I am creating a single page javascript application, and when the application starts, I use one javascript file to load all the other files that I need on the fly. When I click update according to Firebug, my HTML page as well as javascript pages will load with 304 Not Modified Error and my javascript will stop working.

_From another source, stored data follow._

(* ===== verification/Transfer.v ===== *)
(** * A transfer between the client and the server
    (src/xv6-riscv/user/ftpclient.c, src/server/server.py)

    The client of Ftp.v against the server of Weights.v over a network that
    delivers the server's datagrams in order, but for those it is told to lose.
    A [recv] with nothing to deliver never returns. *)
From S2P Require Import Prelude Kernel Sha256 Llama Checkpoint Shard Weights Ftp.
Import Rftp.

(** ** The network *)

Section Lan.
Context (served : Z → option (list Z)) (fid : Z) (f : list Z).
Context (Hserved : ∀ id d, served id = Some d → len d < 2 ^ 32).
Context (Hf : served fid = Some f) (Hfid : is_byte fid) (Hbytes : is_bytes f) (Hsize : len f + 511 < 2 ^ 32).

(** The datagrams on their way to the client, the server and the datagrams of the
    client.  [losses] says which of the next datagrams of the server get lost. *)
Record lan := Lan { box : list (list Z); srv : stats_t; lan_out : list packet; losses : list bool }.

Fixpoint transmit (pks : list (list Z)) (ls : list bool) : list (list Z) * list bool :=
  match pks, ls with
  | pk :: pks, l :: ls => let '(r, ls) := transmit pks ls in (if l : bool then r else pk :: r, ls)
  | _, _ => (pks, ls)
  end.

Definition lan_send (p : packet) (k : lan) : Z * lan :=
  let s := snd (serve (stores served) (contents p) (Server (srv k) [])) in
  let '(r, ls) := transmit (socket s) (losses k) in
  (len (contents p), Lan (box k ++ r) (stats s) (lan_out k ++ [p]) ls).

(** The datagrams of the server about the file. *)
Definition authentic (d : list Z) : bool :=
  forallb (λ b, (0 <=? b) && (b <? 256)) d &&
  (bool_decide (d = meta_resp fid (load_file f)) ||
   bool_decide (d = error_pkt (byte_at d 1) (be16_at d 4)) ||
   (let i := be32_at d 4 in (0 <=? i) && (i <? total_chunks (load_file f)) && bool_decide (d = chunk_pkt fid f i))).

Definition lan_recv (n : Z) (k : lan) : recv_t * lan :=
  match box k with
  | [] => (Recv (-2) 0 0 [], k)
  | d :: rest =>
      (if authentic d then let b := take (Z.to_nat n) d in Recv (len b) 0 0 b else Recv (-2) 0 0 [],
       Lan rest (srv k) (lan_out k) (losses k))
  end.

#[local] Instance lan_kernel : Kernel lan := {
  sys_malloc _ k := (true, k);
  sys_bind _ k := (0, k);
  sys_unbind _ k := (0, k);
  sys_send := lan_send;
  sys_recvtimeo _ n _ k := lan_recv n k;
  sys_getentropy _ k := (None, k);
  sys_uptime k := (0, k);
  sys_ip k := (0, k);
  sent := lan_out;
}.
#[local] Instance lan_ftp : FtpKernel lan := {
  sys_getpid k := (3, k);
  sys_recv _ n k := match box k with [] => (None, k) | _ => let '(r, k') := lan_recv n k in (Some r, k') end;
  sys_udp_bulk _ _ k := (0, k);
}.

Lemma authentic_bytes d : authentic d = true → is_bytes d.
Proof.
  intros Ha. apply andb_true_iff in Ha as [Ha _]. apply Forall_forall. intros b Hb. apply list_elem_of_In in Hb.
  rewrite forallb_forall in Ha. specialize (Ha b Hb). unfold is_byte. lia.
Qed.

Lemma authentic_reply d : authentic d = true → reply (stores served) fid d.
Proof.
  intros Ha. pose proof (authentic_bytes d Ha) as Hb. apply andb_true_iff in Ha as [_ Ha]. assert (Es : stores served fid = Some (load_file f)) by (unfold stores; by rewrite Hf).
  apply orb_true_iff in Ha as [Ha|Ha]; [apply orb_true_iff in Ha as [Ha|Ha]; apply bool_decide_eq_true in Ha|].
  - rewrite Ha. by apply reply_meta.
  - rewrite Ha. by apply reply_error, byte_at_byte.
  - apply andb_true_iff in Ha as [Hi Ha]. apply bool_decide_eq_true in Ha. rewrite Ha. pose proof (chunks_u32 f ltac:(lia)).
    apply (reply_data _ _ (load_file f)); [done|unfold is_u32; lia|apply chunk_some; lia].
Qed.

Lemma lan_recv_cases n k :
  (rc (fst (lan_recv n k)) = -2 ∧ data (fst (lan_recv n k)) = []) ∨
  ∃ d, authentic d = true ∧ data (fst (lan_recv n k)) = take (Z.to_nat n) d ∧ rc (fst (lan_recv n k)) = len (take (Z.to_nat n) d).
Proof.
  unfold lan_recv. destruct (box k) as [|d rest]; [by left|]. cbn [fst]. destruct (authentic d) eqn:Ha; [|by left]. right. by exists d.
Qed.

Lemma lan_recv_data n k : 0 ≤ n → 0 ≤ rc (fst (lan_recv n k)) →
  rc (fst (lan_recv n k)) = len (data (fst (lan_recv n k))) ∧ rc (fst (lan_recv n k)) ≤ n ∧ is_bytes (data (fst (lan_recv n k))).
Proof.
  intros Hn Hr. destruct (lan_recv_cases n k) as [[E _]|(d & Ha & E1 & E2)]; [lia|]. rewrite E1, E2.
  split; [done|]. split; [unfold len; rewrite length_take; lia|]. by apply Forall_take, authentic_bytes.
Qed.

Lemma lan_recv_out n k : lan_out (snd (lan_recv n k)) = lan_out k.
Proof. unfold lan_recv. by destruct (box k). Qed.

(** A [recv] that returns gives what the box has. *)
Lemma lan_waits n k r :
  fst (match box k with [] => (None, k) | _ => let '(r, k') := lan_recv n k in (Some r, k') end) = Some r → r = fst (lan_recv n k).
Proof. destruct (box k); [done|]. destruct (lan_recv n k) as [r' k']. by intros [= ->]. Qed.

#[local] Instance lan_laws : KernelLaws lan.
Proof.
  split; try done; cbn.
  - intros _ n _ k Hn. by apply lan_recv_data.
  - intros _ n _ k Hr. destruct (lan_recv_cases n k) as [[_ E]|(d & _ & _ & E)]; [done|].
    pose proof (len_nonneg (take (Z.to_nat n) d)). lia.
  - intros _ n _ k. unfold lan_recv. destruct (box k) as [|d rest]; [done|]. cbn. by destruct (authentic d).
  - intros _ n _ k. apply lan_recv_out.
  - intros p k. unfold lan_send. destruct (transmit _ _) as [r ls]. cbn. pose proof (len_nonneg (contents p)).
    destruct (Z.ltb_spec (len (contents p)) 0); [lia|done].
Qed.
#[local] Instance lan_ftp_laws : FtpLaws lan.
Proof. split. intros port n k r Hn Er. rewrite (lan_waits _ _ _ Er). by apply lan_recv_data. Qed.

Lemma lan_honest : honest lan served fid.
Proof.
  assert (Hg : ∀ n k, 48 ≤ n → 0 ≤ rc (fst (lan_recv n k)) → genuine served fid (data (fst (lan_recv n k)))).
  { intros n k Hn Hr. destruct (lan_recv_cases n k) as [[E _]|(d & Ha & E1 & E2)]; [lia|]. rewrite E1.
    exists (Z.to_nat n), d. split; [lia|]. split; [by apply authentic_reply|done]. }
  split; [intros port n t k Hn; by apply Hg|]. intros port n k r Hn Er. rewrite (lan_waits _ _ _ Er). by apply Hg.
Qed.

(** ** A transfer without losses *)

Abbreviation total := (total_chunks (load_file f)).

Lemma bytes_check d : is_bytes d → forallb (λ b, (0 <=? b) && (b <? 256)) d = true.
Proof.
  intros Hd. apply forallb_forall. intros b Hb. apply list_elem_of_In in Hb. unfold is_bytes in Hd. rewrite Forall_forall in Hd.
  specialize (Hd b Hb). unfold is_byte in Hd. lia.
Qed.

Lemma header_bytes t a b : is_byte t → is_byte a → is_byte b → is_bytes [t; fid; a; b].
Proof. intros. unfold is_bytes. rewrite !Forall_cons, Forall_nil. done. Qed.

Lemma authentic_meta : authentic (meta_resp fid (load_file f)) = true.
Proof.
  apply andb_true_iff. split; [|by rewrite bool_decide_true]. apply bytes_check. unfold meta_resp.
  repeat apply Forall_app_2; try apply put_be32_bytes; [apply header_bytes; unfold is_byte, MSG_META_RESP; lia|apply fips_bytes].
Qed.

Lemma chunk_index i : 0 ≤ i → 512 * i < len f → be32_at (chunk_pkt fid f i) 4 = i.
Proof.
  intros Hi Hlt. destruct (chunk_fields fid f Hsize (48 + length (chunk_pkt fid f i)) i) as (_ & E & _); [lia|done|done|].
  by rewrite take_ge in E by lia.
Qed.

Lemma in_file i : 0 ≤ i < total → 512 * i < len f.
Proof. unfold load_file, CHUNK_SIZE. cbn [total_chunks]. Z.div_mod_to_equations. lia. Qed.

Lemma authentic_chunk i : 0 ≤ i < total → authentic (chunk_pkt fid f i) = true.
Proof.
  intros Hi. apply andb_true_iff. split.
  - apply bytes_check. unfold chunk_pkt, data_pkt. repeat apply Forall_app_2.
    + apply header_bytes; unfold is_byte, MSG_DATA_PACKET; lia.
    + apply put_be32_bytes.
    + apply put_be16_bytes.
    + repeat constructor; unfold is_byte; lia.
    + by apply Forall_take, Forall_drop.
  - apply orb_true_iff. right. rewrite chunk_index by (pose proof (in_file i Hi); lia). cbv zeta.
    rewrite bool_decide_true by done. rewrite (proj2 (Z.leb_le _ _)), (proj2 (Z.ltb_lt _ _)) by lia. done.
Qed.

(** The first [m] chunks of the window have arrived. *)
Record arrived (c : transfer_ctx_t) (m : nat) : Prop := {
  ar_wf : wf c;
  ar_right : right f c;
  ar_window : 0 < win_len c ∧ win_off c + win_len c ≤ len f;
  ar_chunks : first_chunk c = win_off c / 512 ∧ n_chunks c = (win_off c + win_len c + 511) / 512 - first_chunk c;
  ar_file : file_size c = s32 (len f) ∧ ctx_chunks c = s32 total;
  ar_flags : received c = replicate m true ++ replicate (Z.to_nat (n_chunks c) - m) false ∧ (m ≤ Z.to_nat (n_chunks c))%nat;
}.

Lemma arrived_bounds c m : arrived c m → 0 ≤ first_chunk c ∧ 0 < n_chunks c ∧ first_chunk c + n_chunks c ≤ total ∧ total ≤ 2 ^ 23 ∧
  u32 (first_chunk c + n_chunks c) = first_chunk c + n_chunks c.
Proof.
  intros [Hw _ (A1 & A2) (A3 & A4) _ _]. pose proof (wf_window c Hw) as (W1 & W2 & W3). unfold is_u32 in *.
  assert (total ≤ 2 ^ 23) by (unfold load_file, CHUNK_SIZE; cbn [total_chunks]; Z.div_mod_to_equations; lia).
  assert (first_chunk c + n_chunks c ≤ total).
  { rewrite A4. unfold load_file, CHUNK_SIZE. cbn [total_chunks]. Z.div_mod_to_equations. lia. }
  assert (0 ≤ first_chunk c ∧ 0 < n_chunks c) by (rewrite A4, A3; Z.div_mod_to_equations; lia).
  split; [lia|]. split; [lia|]. split; [lia|]. split; [lia|]. apply u32_id. unfold is_u32. lia.
Qed.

I understand that this is due to browser caching, but how can I avoid this? I load the original HTML page with one script call
<script src="js/config.js" type="text/javascript"></script>
and then continue to dynamically load the rest from inside the script
window.onload = function () { var scripts = ['http://ajax.aspnetcdn.com/ajax/jQuery/jquery-1.7.1.min.js', 'js/core.js', 'js/sandbox.js']; //Application scripts var loaded = 0; //Callback is executed after all scripts have been loaded. var callback = function () { if (loaded + 1 == scripts.length) { //Create Modules CORE.loader("js/modules/Login.js", function () { CORE.createModule('loginForm', Login); }); //Create HTML bindings. CORE.createBinding('appContainer', '#Login', 'login.html'); CORE.bindHTML(window.location.hash); //Loads hash based page on startup } else { loaded++; loadScript(scripts[loaded], callback); } }; loadScript(scripts[0], callback); function loadScript(scriptSrc, callback) { var script = document.createElement('script'); script.type = 'text/javascript'; script.async = true; script.src = scripts[loaded]; if (script.readyState) { script.onreadystatechange = function () { if (script.readyState == 'loaded' || script.readyState == 'complete') { script.onreadystatechange = null; callback(); } }; } else { script.onload = function () { callback(); }; } document.getElementsByTagName('head')[0].appendChild(script); } };
I know that Gmail uses cookies to prevent this. Does anyone know how to take this approach? Should I set a cookie on the server and then check it with JS on each download / update page and use something like window.location.refresh () if the cookie tells me that the page is loading from the cache?